802.1BR – same old, same old

A while ago, a tweet praising the wonders of 802.1BR piqued my curiosity. I couldn’t resist downloading the latest draft and spending a few hours trying to decipher IEEE language (as far as the IEEE drafts go, 802.1BR is highly readable) ... and it was déjà vu all over again.

Short summary: 802.1BR is repackaged and enhanced 802.1Qbh (or the standardized version of VM-FEX). There’s nothing fundamentally new that would have excited me.

Compared to Edge Virtual Bridging (EVB, 802.1Qbg) 802.1BR does have a few interesting twists: you can have hierarchical port extenders, which means that 802.1BR gives you a standardized way to connect (for example) a hypervisor host to a Nexus 5000 through a port extender (Nexus 2000), and see each VM as a separate interface on the Nexus 5000/5500. Whether that solves your management or scalability problems is a different question.

Cisco touts numerous advantages of VM-FEX including:

  • Feature richness. Physical switches have richer feature sets than hypervisor switches. Those features are definitely nice to have, but do you need them? Are all of them available on dynamic port extender interfaces?
  • Better security. To be precise, you can tightly control the VM traffic with ACLs on physical switches and a few other features like IP source guard. For those that believe in ACL-based security, VM-FEX (or 802.1BR) is a perfect solution ... but will ACLs on ToR switch really solve your security problems?
  • Visibility into inter-VM traffic. This might have been an argument in pre-vSphere 5 days; vSphere 5 has built-in SPAN.
  • Increased performance. VM-FEX with hypervisor bypass significantly increases the performance of I/O intensive VMs.

Although these features make VM-FEX highly attractive, it’s still bridging, and the best you can do on a Nexus 5500 (not yet on UCS Fabric Interconnect) is to bridge the VM-generated traffic into the Fabric Path core. As I said, same old, same old; the hypervisor vendors have already moved on.

More information

If you’re new to virtualized networking and would like to understand what this is all about, start with the Introduction to virtualized networking webinar. You’ll find more advanced topics in VMware Networking Deep Dive and Cloud Computing Networking webinars (the latter now includes a 1,5-hour long section on IaaS scalability). All webinars are available as individual recordings or as part of the yearly subscription.

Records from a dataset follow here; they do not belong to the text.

(* ===== verification/ApiTypes.v ===== *)
(** [api/v1alpha1/trainer_types.go]: the Trainer custom resource, and the
    namespace the controller resolves from it. *)

From S2P Require Import Prelude.
Open Scope string_scope.
Open Scope nat_scope.
Open Scope list_scope.

(** ** Definitions *)

(** [fwapi.Condition] and [fwapi.ComponentRelease], the fields in use. *)
Record Condition := MkCondition {
  cond_type : string; cond_status : string; cond_reason : string; cond_message : string }.

Record ComponentRelease := MkRelease {
  rel_name : string; rel_version : string; rel_repo : string }.

#[export] Instance condition_eq_dec : EqDecision Condition.
Proof. solve_decision. Defined.
#[export] Instance release_eq_dec : EqDecision ComponentRelease.
Proof. solve_decision. Defined.

(** [corev1.ResourceRequirements] is not looked at: it is kept as the text of
    its encoding. *)
Record ControllerResources := MkControllerResources {
  cr_name : string; cr_resources : string }.

Record TrainerSpec := MkSpec {
  AppNamespace : string;
  FeatureGates : option (gmap string bool);
  Controllers : option (list ControllerResources) }.

Record TrainerStatus := MkStatus {
  Phase : string;
  Conditions : list Condition;
  Releases : list ComponentRelease }.

Record Trainer := MkTrainer {
  trainer_name : string;
  Spec : TrainerSpec;
  Status : TrainerStatus }.

Definition GetConditions (t : Trainer) : list Condition := Conditions (Status t).
Definition SetConditions (conditions : list Condition) (t : Trainer) : Trainer :=
  MkTrainer (trainer_name t) (Spec t)
    (MkStatus (Phase (Status t)) conditions (Releases (Status t))).

Definition GetReleaseStatus (t : Trainer) : list ComponentRelease := Releases (Status t).
Definition SetReleaseStatus (status : list ComponentRelease) (t : Trainer) : Trainer :=
  MkTrainer (trainer_name t) (Spec t)
    (MkStatus (Phase (Status t)) (Conditions (Status t)) status).

Definition TrainerInstanceName : string := "default-trainer".
Definition trainerPartOf : string := "trainer".
Definition defaultNamespace : string := "opendatahub".
Definition finalizerName : string := "components.platform.opendatahub.io/trainer-cleanup".

(** [labels.PlatformPartOf] of odh-platform-utilities, with the value the tests
    spell out. *)
Definition PlatformPartOf : string := "platform.opendatahub.io/part-of".

Definition resolveNamespace (trainer : Trainer) : string :=
  if bool_decide (AppNamespace (Spec trainer) = "") then defaultNamespace
  else AppNamespace (Spec trainer).

(** ** Lemmas *)

Lemma resolveNamespace_ne t : resolveNamespace t ≠ "".
Proof. unfold resolveNamespace. by case_bool_decide. Qed.
(* ===== verification/Finalization.v ===== *)
(** The end of a Trainer resource: on a cluster that answers, the finalizer
    action gets to the garbage collector, and of the labelled training runtimes
    nothing is left that waits for the operator. *)

From S2P Require Import Prelude Kube ApiTypes KubeStore Runtimes.
Open Scope string_scope.
Open Scope nat_scope.
Open Scope list_scope.

(** ** Specification *)

(** How Kubernetes lets an object go: it is removed when its deletion was asked
    for and it has no finalizers; until then its finalizers stay as they were
    last written.  [List] returns no object twice, and finalizers say
    nothing about labels. *)
Class FinalizerLaws (O V K : Type) `{!Objects O V, !ApiErrors, !DynamicClient O K, !DynamicStore O V K} : Prop := {
  list_nodup g sel k (items : list O) k' : DynList g "" sel k = (Ok items, k') → NoDup items;
  select_set_finalizers sel l (o : O) : selected sel (SetFinalizers l o) = selected sel o;
  update_kept g ns (o old o' : O) k k' : DynUpdate g ns o k = (Ok tt, k') →
    store k g !! (ns, GetName o) = Some old → store k' g !! (ns, GetName o) = Some o' →
    IsDeleting o' = IsDeleting old ∧ (IsDeleting o' = true → GetFinalizers o' ≠ []) ∧
    ∀ sel, selected sel o' = selected sel o;
  delete_kept g ns name pol (old o' : O) k k' : DynDelete g ns name pol k = (Ok tt, k') →
    store k g !! (ns, name) = Some old → store k' g !! (ns, name) = Some o' →
    GetFinalizers o' = GetFinalizers old ∧ GetFinalizers o' ≠ [];
}.

Section specification.
Context {O V K : Type} `{!Objects O V, !ApiErrors, !DynamicClient O K, !DynamicStore O V K}.

(** The dynamic client answers, as long as [up] holds: a resource may be one
    that is not served, an update or a deletion of an object that is there works. *)
Record serving (up : K → Prop) : Prop := {
  serve_list g sel k : up k → up (DynList g "" sel k).2 ∧ ∀ e, (DynList g "" sel k).1 = Err e → IsNotFound e = true;
  serve_update g (o : O) k : up k → is_Some (store k g !! (GetNamespace o, GetName o)) →
    (DynUpdate g (GetNamespace o) o k).1 = Ok tt ∧ up (DynUpdate g (GetNamespace o) o k).2;
  serve_delete g ns name pol k : up k → is_Some (store k g !! (ns, name)) →
    (DynDelete g ns name pol k).1 = Ok tt ∧ up (DynDelete g ns name pol k).2;
}.

(** An object that is being deleted is there because of its finalizers. *)
Definition held (o : O) : Prop := IsDeleting o = true → GetFinalizers o ≠ [].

Finally, if you’d like me to review your virtualized data center design or discuss various technology options, check out the ExpertExpress.

7 comments:

  1. The fact that its a IEEE 802.xx standard may indicate why its lagging industry outlook.

    --

    I disagree that VM-FEX are 'highly attractive'. I struggle to find any operational benefits for most if not all virtualisation customers.

    AFAIK - The hypervisor bypass features usally grant speed and remove or limit functionality.

    At a strech I could envision using VM-FEX's to break out a virtual firewall/NAS-headend/backup-server etc, to gain performance improvements.

    But moving away from the centralised operational model (i.e vCenter) is a _significant_ downside.
    Replies
    1. Umm... the management is provided by two different groups, so VM-FEX solves the political problem as well.

      Generally the network group manages the networking and systems/server group manages the VM piece. So VMFEX/802.1BR actually decomplicates things drastically.

      The network person creates the port-profiles in the Nexus gear upstream which just show up in the VM as vSwitch options for the Sys admin to attach the VM to.

      The sys admin gets a user friendly name of the VLAN without having to configure any of the networking components (Teaming, Hash algorithm, VLAN Tags, Spanning-tree, etc.)

      Beyond that, there is the benefits of the VIC providing direct access to the physical NIC's memory space through VMDirectPath, which removes the 2 Gbps limitation of the hypervisor vSwitch meaning in the not so distant future when we have 40 Gbps NICs in the back of a node you can actually use all of that for 1 VM.
    2. 2 Gbps per vSwitch is a myth, maybe persisting from the old days of vSphere 3. I was able to push 10Gbps through a 10GE uplink with vSphere 4 (and 17 Gbps between VMs in the same hypervisor).
  2. I was one of the developer of IEEE-802.1BR, so in case you want to know the real story let me know :-), however something I can unveil here 802.1QbH and 802.1BR is exactly the same and there is a clear reason why we renamed this, would be a longer thing, but in case of interest I can share the entire history with you ... .
    Everything called Fex from us Cisco is based on BR (actually running on the pre-standard VNTAG), chassis Fex (nexus 2k) Adapter Fex, UCS FI, or VMFex (which is nothing else than an adapter Fex with some more os sw on top bringing the Fex (bridge port extender) into an OS. .... Best regards Rene
    Replies
    1. Rene, I'm very interested in hearing the story
    2. Please provide the full story Rene... I am interested in it.
  3. Yeah I'm kind of interested to know the fule story as well Rene if you don't mind telling it.